Estimated tax payments are usually due on April 15th, June 15th, September 15th, and January 15th of the following year. If you expect to owe at least $1,000 in taxes for the year, you’re required to make these payments. Failing to do so can result in an underpayment penalty, which is an additional cost you definitely want to avoid. By staying on top of your estimated payments, you can manage your cash flow more effectively and reduce stress when it’s time to file your taxes.

5. Missing Deductions

This is a very common tax mistake made by the self-employed. You don’t want to give Uncle Sam any more than you have to, do you? Make sure you research and take advantage of all of the tax deductions available to your business. Some commonly missed tax-deductible items are:

  • Startup costs
  • Subscriptions to industry-related periodicals
  • Software subscription fees
  • Entertainment expenses for wining and dining clients
  • Business-related vehicle expenses and travel costs
  • Education and training (such as conferences, training courses, and workshops that are directly related to the business)
  • Promotional items and advertising
  • Internet and phone service
  • Interest expense
  • Office equipment, such as smartphones, tablets and computers
  • Home office deduction
  • Qualified business income deduction
  • Retirement plan contributions deduction
  • Deducting costs for health insurance
  • Self employment tax deduction (half of the tax can be deducted)

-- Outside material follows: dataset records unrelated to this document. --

Lemma string_length_app (s t : string) :
  String.length (s ++ t) = String.length s + String.length t.
Proof. induction s as [| a s IH]; simpl; [reflexivity | now rewrite IH]. Qed.

Lemma string_app_inj_r (s t x : string) : (s ++ x = t ++ x)%string -> s = t.
Proof.
  revert t. induction s as [| a s IH]; intros [| b t] H.
  - reflexivity.
  - apply (f_equal String.length) in H.
    rewrite !string_length_app in H. simpl in H. lia.
  - apply (f_equal String.length) in H.
    rewrite !string_length_app in H. simpl in H. lia.
  - change (String a (s ++ x) = String b (t ++ x))%string in H.
    injection H as -> H. f_equal. now apply IH.
Qed.

Lemma chunk_name_inj (i j : nat) :
  SplitTest.chunk_name i = SplitTest.chunk_name j -> i = j.
Proof.
  unfold SplitTest.chunk_name. intros H%(inj (String.app "mods_chunk_")).
  now apply pad2_inj, (string_app_inj_r _ _ ".zip").
Qed.

Lemma write_file_result (p : Path) : forall (fs fs' : node) (d : string),
  write_file fs p d = Ok fs' -> resolve fs' p = Some (File true d).
Proof.
  induction p as [| c p IH]; intros fs fs' d; simpl.
  - destruct fs; [| discriminate]. now intros [= <-].
  - destruct fs as [r0 d0 | l es]; [discriminate |].
    destruct (entry_lookup c es) as [ch |] eqn:E.
    + destruct (write_file ch p d) as [ch' |] eqn:Ew; simpl; [| discriminate].
      intros [= <-]. simpl. rewrite (entry_lookup_update_eq _ _ _ _ E). eauto.
    + destruct p; [| discriminate]. intros [= <-]. simpl.
      now rewrite (entry_lookup_app_new _ _ _ E).
Qed.

Lemma StronglySorted_filter_le (f : Path -> bool) (l : list Path) :
  StronglySorted path_le l -> StronglySorted path_le (List.filter f l).
Proof.
  induction 1 as [| x l Hs IH Hx]; simpl; [constructor |].
  destruct (f x); [| exact IH]. constructor; [exact IH |].
  rewrite List.Forall_forall in *. intros y Hy. apply Hx.
  now apply filter_In in Hy.
Qed.

(** [get_mods] keeps the order of the sorted listing. *)
Lemma get_mods_sorted (fs : node) (mods_path : Path) (mods : list (Path * nat)) :
  SplitTest.get_mods fs mods_path = Ok mods ->
  StronglySorted path_le (map fst mods).
Proof.
  unfold SplitTest.get_mods.
  destruct (iterdir fs mods_path) as [items |]; simpl; [| discriminate].
  intros [= <-].
  set (keep := fun item : Path =>
         is_dir fs item && path_exists fs (item ++ ["gamedata"; "scripts"]) &&
         (0 <? length (glob_here fs (item ++ ["gamedata"; "scripts"]) ".script"))%nat).
  assert (Hfold : forall l acc,
    map fst (fold_left
      (fun (mods : list (Path * nat)) (item : Path) =>
         if is_dir fs item then
           if path_exists fs (item ++ ["gamedata"; "scripts"]) then
             if (0 <? length (glob_here fs (item ++ ["gamedata"; "scripts"]) ".script"))%nat
             then mods ++ [(item, length (glob_here fs (item ++ ["gamedata"; "scripts"]) ".script"))]
             else mods
           else mods
         else mods) l acc) = map fst acc ++ List.filter keep l).
  { induction l as [| item l IH]; intros acc; simpl.
    - now rewrite app_nil_r.
    - rewrite IH. unfold keep at 2.
      destruct (is_dir fs item); simpl; [| reflexivity].
      destruct (path_exists fs (item ++ _)); simpl; [| reflexivity].
      destruct (0 <? _)%nat; simpl; [| reflexivity].
      now rewrite map_app, <- app_assoc. }
  rewrite Hfold. simpl. apply StronglySorted_filter_le, sorted_sorted.
Qed.

(** ** Listings only grow under writes *)

Lemma entry_update_names (c : string) (n : node) (es : list (string * node)) :
  map fst (entry_update c n es) = map fst es.
Proof.
  induction es as [| [c' n'] es IH]; simpl; [reflexivity |].
  destruct (String.eqb c c'); simpl; [reflexivity | now rewrite IH].
Qed.

Lemma write_file_grows (p : Path) : forall (fs fs' : node) (d : string),
  write_file fs p d = Ok fs' -> grows fs fs'.
Proof.
  induction p as [| c p IH]; intros fs fs' d; simpl.
  - destruct fs as [r0 d0 | l0 es0]; [| discriminate]. intros [= <-] dir l es.
    destruct dir; discriminate.
  - destruct fs as [r0 d0 | l0 es0]; [discriminate |].
    destruct (entry_lookup c es0) as [ch |] eqn:E.
    + destruct (write_file ch p d) as [ch' |] eqn:Ew; simpl; [| discriminate].
      intros [= <-] dir l es. destruct dir as [| c2 dir]; simpl.
      * intros [= <- <-]. eexists. split; [reflexivity |].
        rewrite entry_update_names. apply incl_refl.
      * destruct (String.eqb_spec c2 c) as [-> | Hne].
        -- rewrite (entry_lookup_update_eq _ _ _ _ E), E. apply (IH _ _ _ Ew).
        -- rewrite entry_lookup_update_ne by exact Hne.
           intros H. exists es. split; [exact H | apply incl_refl].
    + destruct p; [| discriminate]. intros [= <-] dir l es.
      destruct dir as [| c2 dir]; simpl.
      * intros [= <- <-]. eexists. split; [reflexivity |].
        rewrite map_app. now apply incl_appl, incl_refl.
      * destruct (String.eqb_spec c2 c) as [-> | Hne].
        -- now rewrite E.
        -- rewrite entry_lookup_app_ne by exact Hne.
           intros H. exists es. split; [exact H | apply incl_refl].
Qed.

Make sure you take advantage of all the tax breaks you can. If you don’t, you might as well be throwing money out the window.

6. Not Hiring a Qualified Tax Preparer for Help

We get it: you went into business because you hustle, and you’re fine with a do-it-yourself approach for a lot of tasks. You don’t mind wearing all the hats. You might even enjoy it. And there’s no rule that says you have to hire an accountant for your taxes.

But for a lot of entrepreneurs, taxes are a complicated task would be better off entrusted to a professional. Part of being a good business owner is delegating tasks to the people best equipped to do them well, and taxes can absolutely fall in that category.

When you’re a “typical” employee, you might just have to file a W-2 and a few other tax forms. Those taxes aren’t too complicated. But when you’re self employed, you add so many “extras” to your tax return: business income, business deductions, employment taxes, state sales taxes, and more. With so many pieces to your tax puzzle, it’s all to easy to make mistakes during tax season.

Working with a qualified tax professional can help ensure you don’t overlook any tax liabilities and take full advantage of all the deductions available to you.

Conclusion

Navigating self-employment taxes can feel overwhelming, but avoiding common mistakes can save you time, money, and stress. By staying organized, keeping accurate records, understanding your tax obligations, and considering the benefits of incorporating, you can set yourself up for success. Don’t hesitate to seek professional guidance when needed — partnering with an expert can make all the difference in managing your taxes effectively. With a proactive approach, you can focus on growing your business while staying on top of your financial responsibilities.

Disclaimer: The content on this page is for information purposes only and does not constitute legal, tax, or accounting advice. If you have specific questions about any of these topics, seek the counsel of a licensed professional.